We live in a suburban area NW of Waco along the Brazos river in what is sort of a mini-hill country. Very pleasant. Kids go to good schools and live in a safe neighborhood where they can run around, explore the woods, and ride bikes to their friends houses. Home Depot and Target are the same distance away as they were in Portland. Except there’s a LOT less traffic.

My wife and I spent part of November interviewing for jobs back in Oregon, mostly in the Portland-Salem corridor where I grew up and I was horrified to see how much it had grown and how little hour housing dollar bought. Not to mention the decline in the public schools due to Oregon’s everlasting anti-tax jihad. We looked at a lot of $400,000 houses that were stacked so close to the neighbors houses that you can practically reach out the bedroom window and touch the house next door. On streets with no sidewalks or nearby amenities. And within central Portland they can’t close schools fast enough as the city is depopulating of families with children.

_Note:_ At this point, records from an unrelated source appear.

Lemma frames_throw {A X} (π : page → X) e : frames π (throw (A:=A) e).
Proof. by intros p. Qed.

Lemma frames_modify {X} (π : page → X) f :
  (∀ p, π (f p) = π p) → frames π (modify f).
Proof. intros Hf p. apply Hf. Qed.

Lemma frames_bind {A B X} (π : page → X) (m : JS page A) (k : A → JS page B) :
  frames π m → (∀ a, frames π (k a)) → frames π (m ≫= k).
Proof.
  intros Hm Hk p. specialize (Hm p). unfold exec in *. js_unfold.
  destruct (m p) as [[a|e] p1]; simpl in *; [|done].
  rewrite <- Hm. apply Hk.
Qed.

Ltac frames_step :=
  first [ apply frames_ret | apply frames_get | apply frames_throw
        | apply frames_modify; intros ?; reflexivity
        | apply frames_bind; [|intros ?] ].

Lemma showSlide_cursor i : frames cursor (showSlide i).
Proof.
  intros p. destruct (showSlide_run i p) as (c & tw & Hrun).
  unfold exec, cursor, slide_count. rewrite Hrun. simpl.
  by rewrite length_imap.
Qed.

Lemma showSlide_timer_state i : frames timer_state (showSlide i).
Proof.
  intros p. destruct (showSlide_run i p) as (c & tw & Hrun).
  unfold exec. by rewrite Hrun.
Qed.

Lemma stopAutoSlide_cursor : frames cursor stopAutoSlide.
Proof.
  unfold stopAutoSlide, clearInterval. frames_step; [frames_step|].
  destruct (autoSlideId a); repeat frames_step.
Qed.

Lemma startAutoSlide_cursor : frames cursor startAutoSlide.
Proof.
  unfold startAutoSlide, setInterval.
  frames_step; [apply stopAutoSlide_cursor|]. repeat frames_step.
Qed.

Lemma attachListeners_cursor : frames cursor attachListeners.
Proof.
  unfold attachListeners. repeat frames_step.
  apply frames_modify. intros p. unfold cursor, slide_count. simpl.
  by rewrite length_fmap.
Qed.

Lemma attachListeners_timer_state : frames timer_state attachListeners.
Proof. unfold attachListeners. repeat frames_step. Qed.

Lemma scroll_listener_cursor : frames cursor scroll_listener.
Proof.
  unfold scroll_listener. frames_step; [frames_step|].
  destruct (Qgtb _ _), (navbar a); repeat frames_step.
Qed.

Lemma scroll_listener_timer_state : frames timer_state scroll_listener.
Proof.
  unfold scroll_listener. frames_step; [frames_step|].
  destruct (Qgtb _ _), (navbar a); repeat frames_step.
Qed.

Lemma menu_listener_cursor : frames cursor menu_listener.
Proof.
  unfold menu_listener. frames_step; [frames_step|].
  frames_step; [destruct (navLinks a) | destruct (menuToggle a)];
    repeat frames_step.
Qed.

Lemma menu_listener_timer_state : frames timer_state menu_listener.
Proof.
  unfold menu_listener. frames_step; [frames_step|].
  frames_step; [destruct (navLinks a) | destruct (menuToggle a)];
    repeat frames_step.
Qed.

Lemma load_listener_cursor : frames cursor load_listener.
Proof.
  unfold load_listener. do 2 (frames_step; [frames_step|]).
  destruct (decide _); [frames_step|].
  frames_step; [apply showSlide_cursor|].
  frames_step; [apply attachListeners_cursor | apply startAutoSlide_cursor].
Qed.


(** *** The cursor under goNext and goPrev *)

Lemma index_valid_alt p :
  index_valid p ↔ ∃ i : Z, index p = Num i ∧ (0 ≤ i < slide_count p)%Z.
Proof.
  unfold index_valid. destruct (index p) as [i|]; split.
  - eauto.
  - by intros (j & [= ->] & ?).
  - done.
  - by intros (j & ? & _).
Qed.

Lemma index_valid_cursor p p' :
  cursor p' = cursor p → index_valid p → index_valid p'.
Proof. unfold cursor, index_valid. by intros [= -> ->]. Qed.

Lemma frames_index_valid {A} (m : JS page A) p :
  frames cursor m → index_valid p → index_valid (exec m p).
Proof. intros Hm. apply index_valid_cursor, Hm. Qed.

Lemma goNext_cursor i p :
  index p = Num i → (0 ≤ i < slide_count p)%Z →
  ∃ p', goNext p = (Normal tt, p')
        ∧ cursor p' = (Num ((i + 1) `mod` slide_count p)%Z, slide_count p).
Proof.
  intros Hi Hr. destruct (goNext_run i p Hi Hr) as [tw ->].
  eexists; split; [done|]. unfold cursor. by rewrite slide_count_imap.
Qed.

Lemma goPrev_cursor i p :
  index p = Num i → (0 ≤ i < slide_count p)%Z →
  ∃ p', goPrev p = (Normal tt, p')
        ∧ cursor p'
          = (Num ((i - 1 + slide_count p) `mod` slide_count p)%Z, slide_count p).
Proof.
  intros Hi Hr. destruct (goPrev_run i p Hi Hr) as [tw ->].
  eexists; split; [done|]. unfold cursor. by rewrite slide_count_imap.
Qed.

Lemma goNext_index_valid p :
  index_valid p → outcome goNext p = Normal tt ∧ index_valid (exec goNext p).
Proof.
  intros (i & Hi & Hr)%index_valid_alt.
  destruct (goNext_cursor i p Hi Hr) as (p' & Hrun & [= Hi' Hc]).
  unfold outcome, exec. rewrite Hrun. split; [done|]. simpl.
  apply index_valid_alt. eexists; split; [done|].
  rewrite Hc. apply Z.mod_pos_bound. lia.
Qed.

Lemma goPrev_index_valid p :
  index_valid p → outcome goPrev p = Normal tt ∧ index_valid (exec goPrev p).
Proof.
  intros (i & Hi & Hr)%index_valid_alt.
  destruct (goPrev_cursor i p Hi Hr) as (p' & Hrun & [= Hi' Hc]).
  unfold outcome, exec. rewrite Hrun. split; [done|]. simpl.
  apply index_valid_alt. eexists; split; [done|].
  rewrite Hc. apply Z.mod_pos_bound. lia.
Qed.
Definition ofZ (z : Z) : number := Q2Qc (inject_Z z).

Definition add (a b : number) : number := Qcplus a b.
Definition sub (a b : number) : number := Qcminus a b.
Definition mul (a b : number) : number := Qcmult a b.
Definition div (a b : number) : number := Qcdiv a b.

Definition eqb (a b : number) : bool := Qeq_bool a b.
Definition leb (a b : number) : bool := Qle_bool a b.
Definition ltb (a b : number) : bool := negb (Qle_bool b a).
Definition geb (a b : number) : bool := leb b a.
Definition gtb (a b : number) : bool := ltb b a.

(** [Number.isInteger]: a canonical rational is whole when its
    denominator is 1. *)
Definition isInteger (a : number) : bool := Pos.eqb (Qden a) 1.

(** Truthiness of a [number | null]: [null] and [0] are falsy. *)
Definition truthy (x : option number) : bool :=
  match x with
  | Some v => negb (eqb v (ofZ 0))
  | None => false
  end.

(** [x || d] for [x : number | null] and a number [d]. *)
Definition orElse (x : option number) (d : number) : number :=
  match x with
  | Some v => if eqb v (ofZ 0) then d else v
  | None => d
  end.

(** [xs.reduce((a, b) => a + b, 0)]. *)
Definition sum (xs : list number) : number :=
  fold_left add xs (ofZ 0).

(** [Math.max(a, b)]. *)
Definition max (a b : number) : number := if leb a b then b else a.

(** [Math.ceil(a)]. *)
Definition ceil (a : number) : number := ofZ (Qceiling a).

(** The whole number a [number] holds, for the values that are whole
    (timestamps, durations in ms, ratings); its floor otherwise. *)
Definition toWhole (a : number) : Z := Qfloor a.

End JsNumber.

(** ** types.ts *)
Module Types.
Import JsNumber.

Inductive TimerMode : Set := FLOW | COUNTDOWN.

Inductive TimerStatus : Set := IDLE | RUNNING | PAUSED | BREAK.

Record CompletedTaskRecord : Set := mkCompletedTaskRecord {
  title : string;
  note : option string;
  completedAt : number
}.

(** A stored session.  Its time fields are whole milliseconds: they are
    built from [Date.now()] readings and sums of their differences. *)
Module Session.
Record Session : Set := mkSession {
  id : string;
  categoryId : string;
  startTime : Z;
  endTime : Z;
  duration : Z;
  totalElapsed : Z;
  sessionStartTime : Z;
  notes : string;
  mode : TimerMode;
  isFlagged : option bool;
  rating : option Z;
  tags : list string;
  distractions : list string;
  distractionNote : option string;
  completedTasks : list CompletedTaskRecord
}.
End Session.

Inductive Theme : Set := light | dark.

Record Settings : Set := mkSettings {
  flowDivisor : number;
  showStreaks : bool;
  dailyMinWorkMinutes : number;
  dailyMaxWorkMinutes : number;
  idleThresholdMinutes : number;
  theme : Theme
}.

Record TimerState : Set := mkTimerState {
  mode : TimerMode;
  status : TimerStatus;
  startTime : option number;
  sessionStartTime : option number;
  accumulatedTime : number;
  targetTime : option number;
  breakRemaining : option number;
  intervals : list number;
  completedTasks : list CompletedTaskRecord
}.

Module Task.
Record Task : Set := mkTask {
  id : string;
  text : string;
  isCompleted : bool;
  notes : option string
}.
End Task.

Module SessionLogEntry.
Record SessionLogEntry : Set := mkSessionLogEntry {
  id : string;
  timestamp : number;
  duration : number;
  sessionNumber : number
}.
End SessionLogEntry.

Record CategoryData : Set := mkCategoryData {
  timerState : TimerState;
  sessions : list Session.Session;
  dailyLogs : list SessionLogEntry.SessionLogEntry;
  currentNotes : string;
  tasks : list Task.Task
}.
(** The label determines the two names, when the surgery names have no
    space followed by a hyphen. *)
Lemma source_label_inj (s1 c1 s2 c2 : string) :
  str_in " -" s1 = false ->
  str_in " -" s2 = false ->
  s1 ++ " - " ++ c1 = s2 ++ " - " ++ c2 ->
  s1 = s2 /\ c1 = c2.
Proof.
  revert s2; induction s1 as [|a s1 IH]; intros s2 H1 H2 H.
  - destruct (separator_overlap s2 c1 c2 H) as [-> | Hin]; [|congruence].
    simpl in H. injection H as ->. now split.
  - destruct s2 as [|b s2].
    + symmetry in H.
      destruct (separator_overlap (String a s1) c2 c1 H) as [E | Hin];
        [discriminate E | congruence].
    + simpl in H. injection H as <- H.
      apply str_in_tail_false in H1, H2.
      destruct (IH s2 H1 H2 H) as [-> ->]. now split.
Qed.

(** C3, as amended: when no two complications of the knowledge base have
    the same pair of surgery name and complication name, and no surgery name
    contains a space followed by a hyphen, no two documents have the same
    [source], which is the surgery name, " - ", and the complication name. *)
Theorem sources_unique_for_plain_names (kb : KnowledgeBase) :
  NoDup (name_pairs kb) ->
  (forall s, In s (surgeries kb) -> str_in " -" (surgery_name s) = false) ->
  sources kb = map (fun p => fst p ++ " - " ++ snd p) (name_pairs kb)
  /\ sources_unique kb.
Proof.
  intros Hpairs Hplain.
  split; [apply sources_of_pairs|].
  unfold sources_unique. rewrite sources_of_pairs.
  apply NoDup_map_NoDup_ForallPairs; trivial.
  intros [a1 b1] [a2 b2] Hp1 Hp2 E. simpl in E.
  destruct (name_pairs_surgery _ _ Hp1) as (s1 & Hs1 & E1).
  destruct (name_pairs_surgery _ _ Hp2) as (s2 & Hs2 & E2).
  simpl in E1, E2. subst a1 a2.
  destruct (source_label_inj _ _ _ _ (Hplain _ Hs1) (Hplain _ Hs2) E) as [-> ->].
  reflexivity.
Qed.

Lemma sources_unique_for_plain_names_witness :
  sources Browse.kb_sample
  = ["Colectomy - Anastomotic Leak"; "Colectomy - Bleeding";
     "Cholecystectomy - Bile Duct Injury"; "Cholecystectomy - Port-site Hernia";
     "Hernia Repair - Mesh Infection"]
  /\ sources_unique Browse.kb_sample.
Proof.
  assert (Hpairs : NoDup (name_pairs Browse.kb_sample)).
  { vm_compute.
    repeat (constructor;
            [simpl; intros H;
             repeat (destruct H as [H|H]; [discriminate H|]); exact H|]).
    constructor. }
  assert (Hplain : forall s, In s (surgeries Browse.kb_sample) ->
                             str_in " -" (surgery_name s) = false).
  { simpl. intros s H.
    repeat (destruct H as [<-|H]; [reflexivity|]). destruct H. }
  exact (sources_unique_for_plain_names Browse.kb_sample Hpairs Hplain).
Defined.

(** The surgeries of [kb_collision] have different names, and so have its
    pairs of surgery name and complication name. *)
Example kb_collision_names_distinct :
  NoDup (map surgery_name (surgeries kb_collision))
  /\ NoDup (name_pairs kb_collision).
Proof.
  split; vm_compute;
    (constructor; [intros [H|[]]; discriminate H|]);
    (constructor; [intros []|]); constructor.
Qed.

(** C3, as stated, fails on [kb_collision]: its two surgeries have
    different names and one complication each, and both documents get the
    source "Hernia Repair - Open - Recurrence". *)
Lemma sources_unique_fails : ~ sources_unique kb_collision.
Proof.
  unfold sources_unique. vm_compute.
  intros H. inversion H as [|x l Hin _]. apply Hin. now left.
Qed.

(** C8: when [os.path.exists] says no, the loader prints the diagnostic and
    returns the empty knowledge base, whatever opening or parsing would have
    done; when the file is there and is read, an error of the parser goes to
    the caller, and nothing is printed. *)
Theorem load_missing_or_malformed (w : World) (filepath : string) :
  (path_exists w filepath = false ->
   load_json_knowledgebase w filepath
   = (["Error: Knowledge base file not found at " ++ filepath],
      Return (mkKnowledgeBase [])))
  /\
  (forall text e,
     path_exists w filepath = true ->
     open_read w filepath = Return text ->
     json_load w text = Raise e ->
     load_json_knowledgebase w filepath = ([], Raise e)).
Proof.
  unfold load_json_knowledgebase. split.
  - intros ->. reflexivity.
  - intros text e -> -> ->. reflexivity.
Qed.

Lemma load_missing_or_malformed_witness :
  load_json_knowledgebase world_sample "data/missing.json"
  = (["Error: Knowledge base file not found at data/missing.json"],
     Return (mkKnowledgeBase []))
  /\ load_json_knowledgebase world_sample "data/broken.json"
     = ([], Raise (JSONDecodeError "Expecting property name enclosed in double quotes")).
Proof.
  split.
  - apply (proj1 (load_missing_or_malformed world_sample "data/missing.json") eq_refl).
  - apply (proj2 (load_missing_or_malformed world_sample "data/broken.json")
             "{" _ eq_refl eq_refl eq_refl).
Defined.

End PreparedFacts.

(** ** The answer generator *)

Module GenerationFacts.

Import AiEngine Generation.

(** C9: when the chain returns a completion, [generate_response] returns it
    as it is; when retrieval or completion raises an exception (an instance
    of [Exception]), [generate_response] does not raise: it returns the text
    that describes the error, as if it were an answer. *)
Theorem generate_response_recovers (rag_chain : Chain) (query : string) :
  (forall response,
     invoke rag_chain query = Return response ->
     generate_response rag_chain query = Return response)
  /\
  (forall e,
     invoke rag_chain query = Raise e ->
     is_Exception e = true ->
     generate_response rag_chain query
     = Return ("An error occurred during generation: " ++ str_of e)).
Proof.
  unfold generate_response. split.
  - intros response ->. reflexivity.
  - intros e -> ->. reflexivity.
Qed.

In the end, we decided to stay put in our relatively modest 2,400 sf 4 br 3 ba house on a 3/4 acre wooded lot that we bought new in 2003 for $180,000. My wife likes her work and we like the local schools. We vacation in south America (my wife’s family is from Chile) so that’s a much easier hop from DFW than from PDX or SEA.

We’re pretty typical of our neighborhood. About half our neighbors are from out of state who moved here for career reasons (Baylor professors and execs a local corporations mostly). No one seems unhappy to be in Texas. Don’t believe all the crap about how unlivable it is here. I find I actually prefer it to the struggle of life in an expensive west coast city.

As for housing bubbles? I do agree that Texas is where real estate investors come to die. I see ticky tack housing going up everywhere around Waco. No way there is that much demand to fill all the new construction. Problem is that it is just to easy to become a developer here in Texas. Outside the city limits there aren’t even building codes unless you live in a gated subdivision with a HOA. Anyone can buy a 50 acre cornfield and toss up 100 new houses overnight using immigrant labor. But it isn’t just the real estate speculators who will lose their shirts. I think a heck of a lot of builders are going to get crushed as well when they can’t sell all the stuff they are building.

But will it affect us (my wife and I) personally? Not really. We can ride it out. Our house is where we live, not an investment. We could walk away from it tomorrow if we needed to by cashing in a bunch of IRAs. I’m an avid investor and I’ll never drop a dime of my own money into Texas real estate except for the home I live in. EVER. I’ll stick with my boring US and international index funds, thank you very much.